The interview in Politis, which was partly published online, mainly addressed the pandemic, the paper said, but touched on other topics like corruption.

Confronted with the public’s perception of his presidency on that issue, Anastasiades said his administration has been relentless in fighting corruption over the past eight years.

“If you look at how many many measures have been adopted and how many measures are pending in parliament… the picture would certainly be completely different,” he said.

“In the past, did we have less corruption because it was covered up? Today I hear some people talking about the indicators of corruption. They do not study the reports of Moneyval, the European Commission on the rule of law, GRECO, etc. If you see all these suggestions and how many the government has complied and not complied with, or how many of the pending issues concern the government or the legislature…”.

Reminded that the European Commission has launched an infringement procedure against Cyprus over the investment programme, which was axed last November, the president said: “The investment programme was an incentive at a time when the economy was literally drying up. Many construction companies were unable to service their loans, banks were in need of liquidity. It was announced as a measure that could help the economy.”

Anastasiades said an existing naturalisation system that was in place since 2007 had been substantially modified and on at least four occasions he had convened meetings with developers and warned that they would eventually lead to the end the programme because of their misleading advertising abroad and at the airport telling people that with 800,000 euros they could secure a passport.
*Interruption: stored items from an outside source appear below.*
(** * Enterprise Scheduler: events, resources, allocations and conflict detection

    A shallow embedding of [src/app.py].  The three SQLAlchemy models become
    records, the database becomes three tables (lists of rows, in storage
    order), every route that writes becomes a request handler in a small
    session monad (pending changes, commit, exceptions), and the queries become
    list functions over the tables. *)

From Stdlib Require Import ZArith List String Bool Lia.
From Stdlib Require Import Floats Uint63 Sorted.
Import ListNotations.
Local Open Scope Z_scope.

(** ** Data model *)

(** [db.DateTime] columns hold naive datetimes (no time zone): they are
    totally ordered and subtract to a [timedelta].  A datetime is modelled by
    its number of seconds on that line (seconds since 1970-01-01 00:00:00). *)
Definition datetime := Z.

Module Event.
Record t := mk {
    event_id : Z;
    title : string;
    start_time : datetime;
    end_time : datetime;
    description : string
}.
End Event.

Module Resource.
Record t := mk {
    resource_id : Z;
    resource_name : string;
    resource_type : string
}.
End Resource.

Module EventResourceAllocation.
(** [start_time] and [end_time] are the nullable columns added for the
    dashboard and the reports. *)
Record t := mk {
    allocation_id : Z;
    event_id : Z;
    resource_id : Z;
    start_time : option datetime;
    end_time : option datetime
}.
End EventResourceAllocation.

Definition Allocation := EventResourceAllocation.t.

(** The three tables, rows in storage order. *)
Record DB := mkDB {
  events : list Event.t;
  resources : list Resource.t;
  allocations : list Allocation
}.

Definition empty_db : DB := mkDB [] [] [].

(** [Model.query.get(pk)]: the row with that primary key, if any. *)
Definition get_event (db : DB) (id : Z) : option Event.t :=
  find (fun e => Event.event_id e =? id) (events db).

Definition get_resource (db : DB) (id : Z) : option Resource.t :=
  find (fun r => Resource.resource_id r =? id) (resources db).

Definition get_allocation (db : DB) (id : Z) : option Allocation :=
  find (fun a => EventResourceAllocation.allocation_id a =? id) (allocations db).

(** ** Conflict detection *)

(** The [or_(...)] filter of [check_conflicts]: [ev_start], [ev_end] are the
    columns of the joined (existing) event, [start_time], [end_time] the
    interval passed by the caller. *)
Definition overlaps (ev_start ev_end start_time end_time : datetime) : bool :=
  ((ev_start <=? start_time) && (ev_end >? start_time))
  || ((ev_start <? end_time) && (ev_end >=? end_time))
  || ((ev_start >=? start_time) && (ev_end <=? end_time))
  || (ev_start =? start_time).

(** [query(EventResourceAllocation).join(Event)]: the inner join on the
    foreign key [event_id]. *)
Definition join_event (db : DB) : list (Allocation * Event.t) :=
  flat_map
    (fun a =>
       map (pair a)
         (filter (fun e => Event.event_id e =? EventResourceAllocation.event_id a)
            (events db)))
    (allocations db).

Definition conflict_filter (event_id resource_id : Z) (start_time end_time : datetime)
    (row : Allocation * Event.t) : bool :=
  let (a, e) := row in
  (EventResourceAllocation.resource_id a =? resource_id)
  && negb (EventResourceAllocation.event_id a =? event_id)
  && overlaps (Event.start_time e) (Event.end_time e) start_time end_time.

Definition check_conflicts (db : DB) (event_id resource_id : Z)
    (start_time end_time : datetime) : list Allocation :=
  map fst (filter (conflict_filter event_id resource_id start_time end_time)
             (join_event db)).

(** The simplification the specification mentions as an open question. *)
Definition canonical_overlap (ev_start ev_end start_time end_time : datetime) : bool :=
  (ev_start <? end_time) && (ev_end >? start_time).

(** ** Sessions and request handlers *)

(** A request works on the session's pending copy of the database; [commit]
    makes the pending copy the stored one.  Flask-SQLAlchemy removes the
    session when the request ends, so whatever was not committed is dropped,
    also when the view raised. *)
Record Session := mkSession {
  committed : DB;
  pending : DB
}.

Inductive Exn :=
| NotFound          (* werkzeug's 404, raised by get_or_404 *)
| AttributeError    (* attribute read on None *)
| IntegrityError    (* constraint violation reported by the database *)
| ValueError
| OverflowError.

Inductive Outcome (A : Type) :=
| Return (a : A)
| Raise (e : Exn).
Arguments Return {A} a.
Arguments Raise {A} e.

Definition Req (A : Type) := Session -> Outcome A * Session.

Definition ret {A} (a : A) : Req A := fun s => (Return a, s).

Definition bind {A B} (m : Req A) (k : A -> Req B) : Req B :=
  fun s =>
    match m s with
    | (Return a, s') => k a s'
    | (Raise e, s') => (Raise e, s')
    end.

Definition raise {A} (e : Exn) : Req A := fun s => (Raise e, s).

Declare Scope req_scope.
Delimit Scope req_scope with req.
Notation "x <- m ;; k" := (bind m (fun x => k))
  (at level 61, m at next level, right associativity) : req_scope.
Notation "m ;;; k" := (bind m (fun _ => k))
  (at level 61, right associativity) : req_scope.
Local Open Scope req_scope.

(** A pure computation that may raise. *)
Definition lift {A} (o : Outcome A) : Req A := fun s => (o, s).

(** Reads see the pending state (the session flushes before each query). *)
Definition query {A} (f : DB -> A) : Req A :=
  fun s => (Return (f (pending s)), s).

Definition update (f : DB -> DB) : Req unit :=
  fun s => (Return tt, mkSession (committed s) (f (pending s))).

Definition commit : Req unit :=
  fun s => (Return tt, mkSession (pending s) (pending s)).

(** The integers SQLite stores: signed, 64 bits.  Binding any other Python
    integer to a statement raises [OverflowError] in the driver. *)
Definition fits_int64 (k : Z) : bool := (- 2 ^ 63 <=? k) && (k <? 2 ^ 63).

(** [Model.query.get_or_404(pk)]: the row, the 404 when no row has the key,
    and the driver's [OverflowError] when the key cannot be bound at all.  A
    stored key always fits, so the last case arises on a miss only. *)
Definition get_or_404 {A} (get : DB -> Z -> option A) (pk : Z) : Req A :=
  o <- query (fun db => get db pk) ;;
  match o with
  | Some x => ret x
  | None => if fits_int64 pk then raise NotFound else raise OverflowError
  end.

(** Reading an attribute of the result of [Model.query.get(pk)]: on [None]
    Python raises [AttributeError]. *)
Definition attr_of {A} (o : option A) : Req A :=
  match o with
  | Some x => ret x
  | None => raise AttributeError
  end.

(** A [for] loop that threads an accumulator. *)
Fixpoint for_each {A B} (l : list A) (acc : B) (body : B -> A -> Req B) : Req B :=
  match l with
  | [] => ret acc
  | x :: l' => acc' <- body acc x ;; for_each l' acc' body
  end.

(** What the database has stored once the request is over. *)
Definition run_request {A} (h : Req A) (db : DB) : Outcome A * DB :=
  let (o, s) := h (mkSession db db) in (o, committed s).

(** ** Table operations used by the handlers *)

(** The integer primary keys are SQLite rowids (the development database of
    [config.py]): a new row gets the largest key in its table plus one. *)
Definition next_id (ids : list Z) : Z := 1 + fold_right Z.max 0 ids.

Definition insert_event (title : string) (start_time end_time : datetime)
    (description : string) (db : DB) : DB :=
  mkDB (events db
          ++ [Event.mk (next_id (map Event.event_id (events db)))
                title start_time end_time description])
       (resources db) (allocations db).

(** Writing attributes of a loaded row: the row with that primary key is
    rewritten when the session flushes. *)
Definition update_event (id : Z) (f : Event.t -> Event.t) (db : DB) : DB :=
  mkDB (map (fun e => if Event.event_id e =? id then f e else e) (events db))
       (resources db) (allocations db).

Definition set_title_description (title description : string) (e : Event.t) : Event.t :=
  Event.mk (Event.event_id e) title (Event.start_time e) (Event.end_time e) description.

Definition set_times (start_time end_time : datetime) (e : Event.t) : Event.t :=
  Event.mk (Event.event_id e) (Event.title e) start_time end_time (Event.description e).

(** [event.allocations] and [resource.allocations], the two relationships. *)
Definition event_allocations (id : Z) (db : DB) : list Allocation :=
  filter (fun a => EventResourceAllocation.event_id a =? id) (allocations db).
“Unfortunately, there were violations,” he said.

A committee probing the scheme released a heavily redacted report in December that examined 12 files involving 42 individuals considered high risk. Of the 42 cases, all apart from two involving seven citizenships, met the government’s formal criteria, the report said.

A number of people had secured citizenship under false pretences or by concealing vital information from the authorities. For these, the panel recommended the stripping of citizenship and/or referring them to the attorney-general to probe the potential commission of criminal offences.

The committee also recommended rescinding the citizenships of 12 other people – three files – who are wanted by the authorities in their countries.

Five files were high-risk, and the individuals involved should be monitored on an ongoing basis, the panel said.

The redacted parts – other than information revealing personal data – would be disclosed once criminal investigations are finished, the statement added.